> [WORK REQUEST] Scan the listing for the word "computes" and report every line that contains it.

######

(* ===== verification/DigestSpec.v ===== *)
(** * What the message digests are defined by

    The building blocks of FIPS 180-4 and RFC 1320/1321 for words of any width:
    rotations by their arithmetic, the bitwise functions, message schedules as
    growing lists, constants as digits of roots. The second half relates them to
    the ways the code computes them. *)

From S2P Require Import Prelude Buffers.
From Stdlib Require Import Btauto.

(** Rotation of a [w]-bit word by [n] to the left and to the right. *)
Definition rotl (w n x : Z) : Z := x mod 2 ^ (w - n) * 2 ^ n + x / 2 ^ (w - n).
Definition rotr (w n x : Z) : Z := rotl w (w - n) x.

Definition Ch (x y z : Z) : Z := Z.lxor (Z.land x y) (Z.ldiff z x).
Definition Parity (x y z : Z) : Z := Z.lxor (Z.lxor x y) z.
Definition Maj (x y z : Z) : Z := Z.lxor (Z.lxor (Z.land x y) (Z.land x z)) (Z.land y z).

(** A schedule: sixteen words and [n] more, each made of the sixteen before it. *)
Section Schedule.
Variable next : list Z -> Z.

Fixpoint schedule (M : list Z) (n : nat) : list Z :=
  match n with
  | O => M
  | S n => let W := schedule M n in W ++ [next (drop (Z.of_nat n) W)]
  end.
End Schedule.

(** Rounds [0 .. n-1] over a state. *)
Fixpoint rounds {A} (f : Z -> A -> A) (n : nat) (s : A) : A :=
  match n with
  | O => s
  | S n => f (Z.of_nat n) (rounds f n s)
  end.

(** The first primes, by trial division, and roots by bisection. *)
Definition is_prime (p : Z) : bool :=
  (2 <=? p) && forallb (fun d => negb (p mod Z.of_nat d =? 0)) (seq 2 (Z.to_nat p - 2)).
Definition primes_below (n : nat) : list Z := filter is_prime (map Z.of_nat (seq 0 n)).

Fixpoint root_loop (k : Z) (fuel : nat) (x lo : Z) : Z :=
  match fuel with
  | O => lo
  | S fuel =>
      let mid := lo + 2 ^ Z.of_nat fuel in
      root_loop k fuel x (if mid ^ k <=? x then mid else lo)
  end.

(** The integer [k]-th root of [x], for roots below [2 ^ 80]. *)
Definition root (k x : Z) : Z := root_loop k 80 x 0.

(** The first [w] bits of the fractional part of the [k]-th root of [p]. *)
Definition frac_root (w k p : Z) : Z := root k (p * 2 ^ (k * w)) mod 2 ^ w.

Lemma root_loop_spec k fuel : 0 < k -> forall x lo, 0 <= lo -> lo ^ k <= x < (lo + 2 ^ Z.of_nat fuel) ^ k ->
  let r := root_loop k fuel x lo in 0 <= r /\ r ^ k <= x < (r + 1) ^ k.
Proof.
  intros Hk. induction fuel as [| fuel IH]; intros x lo Hlo Hx; cbn [root_loop]; [split; [exact Hlo |]; exact Hx |].
  rewrite Nat2Z.inj_succ, Z.pow_succ_r in Hx by lia. pose proof (Z.pow_pos_nonneg 2 (Z.of_nat fuel) ltac:(lia) ltac:(lia)).
  destruct (Z.leb_spec ((lo + 2 ^ Z.of_nat fuel) ^ k) x); apply IH; try lia.
  replace (lo + 2 ^ Z.of_nat fuel + 2 ^ Z.of_nat fuel) with (lo + 2 * 2 ^ Z.of_nat fuel) by lia. lia.
Qed.

(** The root is the root: constants defined by it are what the standard says. *)
Lemma root_spec k x : 0 < k -> 0 <= x < (2 ^ 80) ^ k -> let r := root k x in 0 <= r /\ r ^ k <= x < (r + 1) ^ k.
Proof.
  intros Hk Hx. apply (root_loop_spec k 80); [lia | lia |]. rewrite Z.pow_0_l by lia. exact Hx.
Qed.

(** ** The ways the code computes them *)

Lemma rotate_rotl w n a : 0 < n < w -> 0 <= a < 2 ^ w ->
  Z.lor (wrap w (Z.shiftl a n)) (Z.shiftr a (w - n)) = rotl w n a.
Proof.
  intros Hn Ha. unfold rotl, wrap. rewrite Z.shiftr_div_pow2, Z.shiftl_mul_pow2 by lia.
  assert (E : a * 2 ^ n mod 2 ^ w = a mod 2 ^ (w - n) * 2 ^ n).
  { replace (2 ^ w) with (2 ^ (w - n) * 2 ^ n) by (rewrite <- Z.pow_add_r by lia; f_equal; lia).
    apply Z.mul_mod_distr_r; apply Z.pow_nonzero; lia. }
  rewrite E, <- (Z.shiftl_mul_pow2 _ n) at 1 by lia. apply lor_disjoint_add; [lia |].
  split; [apply Z.div_pos; [lia | apply Z.pow_pos_nonneg; lia] |].
  apply Z.div_lt_upper_bound; [apply Z.pow_pos_nonneg; lia |].
  rewrite <- Z.pow_add_r by lia. replace (w - n + n) with w by lia. lia.
Qed.

Lemma rotl_range w n a : 0 < n < w -> 0 <= a < 2 ^ w -> 0 <= rotl w n a < 2 ^ w.
Proof.
  intros. rewrite <- rotate_rotl by lia. apply lor_range; [lia | apply wrap_range; lia |].
  rewrite Z.shiftr_div_pow2 by lia. pose proof (Z.pow_pos_nonneg 2 (w - n) ltac:(lia) ltac:(lia)).
  split; [apply Z.div_pos; lia |]. apply Z.div_lt_upper_bound; [lia |]. nia.
Qed.

(** [bits]: an identity of bitwise expressions, bit by bit. *)
Ltac bits :=
  apply Z.bits_inj'; let i := fresh "i" in intros i ?;
  repeat rewrite ?Z.lxor_spec, ?Z.land_spec, ?Z.lor_spec, ?Z.ldiff_spec, ?Z.lnot_spec by lia; btauto.

Lemma Ch_mux x y z : Z.lxor (Z.land (Z.lxor y z) x) z = Ch x y z.
Proof. unfold Ch. bits. Qed.

Lemma Maj_or x y z : Z.lor (Z.land x y) (Z.land (Z.lor x y) z) = Maj x y z.
Proof. unfold Maj. bits. Qed.

Lemma land_not w x z : 0 <= w -> 0 <= z < 2 ^ w -> Z.land (wrap w (Z.lnot x)) z = Z.ldiff z x.
Proof.
  intros Hw Hz. apply Z.bits_inj'. intros i Hi. rewrite Z.land_spec, Z.ldiff_spec.
  destruct (Z.lt_ge_cases i w).
  - unfold wrap. rewrite Z.mod_pow2_bits_low, Z.lnot_spec by lia. apply andb_comm.
  - rewrite (testbit_high w z) by lia. now rewrite andb_false_r.
Qed.

Lemma Ch_range w x y z : 0 <= w -> 0 <= x < 2 ^ w -> 0 <= y < 2 ^ w -> 0 <= z < 2 ^ w -> 0 <= Ch x y z < 2 ^ w.
Proof.
  intros. unfold Ch. apply lxor_range; [lia | apply land_range; lia |]. apply bits_range; [lia |]. intros.
  now rewrite Z.ldiff_spec, (testbit_high w z) by lia.
Qed.

Lemma Maj_range w x y z : 0 <= w -> 0 <= x < 2 ^ w -> 0 <= y < 2 ^ w -> 0 <= z < 2 ^ w -> 0 <= Maj x y z < 2 ^ w.
Proof. intros. unfold Maj. repeat apply lxor_range; try apply land_range; lia. Qed.

(** ** A schedule kept in sixteen words

    Slot [i mod 16] of the ring holds word [i] of the schedule for the last
    sixteen [i]. *)
Section Ring.
Variable next : list Z -> Z.
Variable M : list Z.
Hypothesis M_len : len M = 16.

Lemma schedule_len n : len (schedule next M n) = 16 + Z.of_nat n.
Proof. induction n as [| n IH]; cbn [schedule]; autorewrite with len; lia. Qed.

Definition word (i : Z) : Z := get (schedule next M (Z.to_nat (i - 15))) i.

(** A word does not change when the schedule grows. *)
Lemma schedule_stable n : forall k i, 0 <= i < 16 + Z.of_nat n -> get (schedule next M (n + k)) i = get (schedule next M n) i.
Proof.
  induction k as [| k IH]; intros i Hi; [now rewrite Nat.add_0_r |].
  rewrite Nat.add_succ_r. cbn [schedule]. rewrite get_app_l by (rewrite schedule_len; lia). now apply IH.
Qed.

Lemma schedule_word n i : 0 <= i < 16 + Z.of_nat n -> get (schedule next M n) i = word i.
Proof.
  intros Hi. unfold word. rewrite <- (schedule_stable (Z.to_nat (i - 15)) (n - Z.to_nat (i - 15))) by lia.
  f_equal. f_equal. lia.
Qed.

Lemma word_first i : 0 <= i < 16 -> word i = get M i.
Proof. intros. unfold word. now replace (Z.to_nat (i - 15)) with 0%nat by lia. Qed.

Definition window (i : Z) : list Z := map (fun k => word (i - 16 + Z.of_nat k)) (seq 0 16).

Lemma get_window i k : 0 <= k < 16 -> get (window i) k = word (i - 16 + k).
Proof.
  intros. unfold window, get.
  rewrite (nth_indep _ 0 (word (i - 16 + Z.of_nat 0))) by (rewrite length_map, length_seq; lia).
  rewrite (map_nth (fun k0 => word (i - 16 + Z.of_nat k0))), seq_nth by lia. f_equal. lia.
Qed.

Lemma word_next i : 16 <= i -> word i = next (window i).
Proof.
  intros Hi. unfold word. replace (Z.to_nat (i - 15)) with (S (Z.to_nat (i - 16))) by lia. cbn [schedule].
  set (n := Z.to_nat (i - 16)).
  transitivity (next (drop (Z.of_nat n) (schedule next M n))).
  { rewrite <- (get_app_end (schedule next M n) (next _)) at 2. f_equal. rewrite schedule_len. lia. }
  f_equal.
  apply list_eq_get.
  - rewrite len_drop, schedule_len by (rewrite schedule_len; lia). unfold window. rewrite len_map. unfold len. rewrite length_seq. lia.
  - intros k Hk. rewrite len_drop, schedule_len in Hk by (rewrite schedule_len; lia).
    rewrite get_drop, schedule_word, get_window by lia. f_equal. lia.
Qed.

(** What the first words have and [next] preserves, all have. *)
Lemma word_all (P : Z -> Prop) : (forall j, 0 <= j < 16 -> P (get M j)) ->
  (forall l, (forall k, 0 <= k < 16 -> P (get l k)) -> P (next l)) -> forall i, 0 <= i -> P (word i).
Proof.
  intros H0 Hn i Hi. pattern i. revert i Hi. apply (Zlt_0_ind (fun i => P (word i))). intros i IH Hi.
  destruct (Z.lt_ge_cases i 16); [rewrite word_first by lia; apply H0; lia |].
  rewrite word_next by lia. apply Hn. intros k Hk. rewrite get_window by lia. apply IH. lia.
Qed.

Definition ring (X : list Z) (i : Z) : Prop :=
  len X = 16 /\ forall j, i - 16 <= j < i -> get X (j mod 16) = word j.

Lemma ring_init : ring M 16.
Proof. split; [exact M_len |]. intros j Hj. rewrite word_first, Z.mod_small by lia. reflexivity. Qed.

Lemma ring_get X i k : ring X i -> 0 <= k < 16 -> get X ((i + k) mod 16) = get (window i) k.
Proof.
  intros [_ H] Hk. replace ((i + k) mod 16) with ((i - 16 + k) mod 16).
  - now rewrite H, get_window by lia.
  - replace (i + k) with (i - 16 + k + 1 * 16) by lia. now rewrite Z.mod_add.
Qed.

Lemma ring_step X i : ring X i -> 16 <= i -> ring (set X (i mod 16) (next (window i))) (i + 1).
Proof.
  intros [Hl H] Hi. pose proof (Z.mod_pos_bound i 16 ltac:(lia)). split; [rewrite len_set; lia |].
  intros j Hj. destruct (Z.eq_dec j i) as [-> | Hne].
  - rewrite get_set_same by lia. symmetry. now apply word_next.
  - rewrite get_set_other; [apply H; lia | lia | apply Z.mod_pos_bound; lia |].
    intros E. apply Hne. pose proof (Z.div_mod i 16). pose proof (Z.div_mod j 16). lia.
Qed.
End Ring.
(** The two 32-bit halves of the length, as the collector stores them. *)
Lemma length_halves o bits nl nh : nl = bits mod 2 ^ 32 -> nh = bits / 2 ^ 32 mod 2 ^ 32 ->
  length_field o bits = match o with
    | DATA_ORDER_IS_BIG_ENDIAN => HOST_l2c o nh ++ HOST_l2c o nl
    | DATA_ORDER_IS_LITTLE_ENDIAN => HOST_l2c o nl ++ HOST_l2c o nh end.
Proof.
  intros -> ->. rewrite !HOST_l2c_enc.
  assert (E : be_enc 8 bits = be_enc 4 (bits / 2 ^ 32 mod 2 ^ 32) ++ be_enc 4 (bits mod 2 ^ 32)).
  { change 8%nat with (4 + 4)%nat. rewrite be_enc_app. change (256 ^ Z.of_nat 4) with (2 ^ 32).
    f_equal; rewrite <- be_enc_mod; change (256 ^ Z.of_nat 4) with (2 ^ 32).
    - rewrite <- (be_enc_mod 4 (_ mod _)). change (256 ^ Z.of_nat 4) with (2 ^ 32). now rewrite Zmod_mod.
    - rewrite <- (be_enc_mod 4 (_ mod _)). change (256 ^ Z.of_nat 4) with (2 ^ 32). now rewrite Zmod_mod. }
  destruct o; cbn [length_field order_enc]; rewrite E; [reflexivity | apply rev_app_distr].
Qed.

#[export] Hint Rewrite order_enc_len : len.

(** ** The collector is the construction *)
Section CollectorFacts.
Context {f : list Z -> list Z -> nat -> list Z} {compress : list Z -> list Z -> list Z}.
Context `{BF : !BlockFunction f compress}.
Variable o : data_order.
Variable HASH_MAKE_STRING : HASH_CTX -> option (list Z).

(** The invariant of a context that started from [h0] and took [msg]: the unused
    part of the buffer is zero and the 64-bit counter holds the bits. *)
Definition collector_ok (h0 msg : list Z) (c : HASH_CTX) : Prop :=
  absorbed HASH_CBLOCK compress h0 msg (h c) (data c) (num c) /\
  drop (num c) (data c) = repeat 0 (Z.to_nat (HASH_CBLOCK - num c)) /\
  Nl c = 8 * len msg mod 2 ^ 32 /\ Nh c = 8 * len msg / 2 ^ 32 mod 2 ^ 32.

Lemma count_bits m n : 0 <= m -> 0 <= n < 2 ^ 64 ->
  let nl := 8 * m mod 2 ^ 32 in let nh := 8 * m / 2 ^ 32 mod 2 ^ 32 in
  let l := u32 (nl + u32 (Z.shiftl (u32 n) 3)) in
  l = 8 * (m + n) mod 2 ^ 32 /\
  u32 ((if l <? nl then u32 (nh + 1) else nh) + u32 (Z.shiftr n 29)) = 8 * (m + n) / 2 ^ 32 mod 2 ^ 32.
Proof.
  intros Hm Hn nl nh l.
  assert (El : l = 8 * (m + n) mod 2 ^ 32).
  { unfold l, nl. rewrite Z.shiftl_mul_pow2 by lia. word_lia. }
  assert (Ec : (l <? nl) = (2 ^ 32 <=? nl + 8 * n mod 2 ^ 32)).
  { rewrite El. unfold nl. apply eq_true_iff_eq. rewrite Z.ltb_lt, Z.leb_le. word_lia. }
  split; [exact El |]. rewrite Ec. unfold nl, nh. rewrite Z.shiftr_div_pow2 by lia.
  destruct (Z.leb_spec (2 ^ 32) (8 * m mod 2 ^ 32 + 8 * n mod 2 ^ 32)); word_lia.
Qed.

Lemma zero_tail buf num d : len buf = HASH_CBLOCK -> drop num buf = repeat 0 (Z.to_nat (HASH_CBLOCK - num)) ->
  0 <= num -> num + len d <= HASH_CBLOCK ->
  drop (num + len d) (splice buf num d) = repeat 0 (Z.to_nat (HASH_CBLOCK - (num + len d))).
Proof.
  unfold HASH_CBLOCK. intros Hl Hz Hn Hd. pose proof (len_nonneg d). unfold splice.
  rewrite app_assoc, drop_app_exact by (rewrite len_app, len_take; lia).
  rewrite <- drop_drop, Hz by lia. unfold drop. rewrite skipn_repeat. f_equal. lia.
Qed.

Lemma repeat_zero_block buf : len buf = HASH_CBLOCK -> splice buf 0 (repeat 0 (Z.to_nat HASH_CBLOCK)) = repeat 0 64.
Proof. intros Hl. rewrite splice_full; rewrite ?len_repeat; unfold HASH_CBLOCK in *; [reflexivity | lia | lia]. Qed.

######

> [SOLUTION FOR THIS PROBLEM]
    the ways the code computes them. *)
(** ** The ways the code computes them *)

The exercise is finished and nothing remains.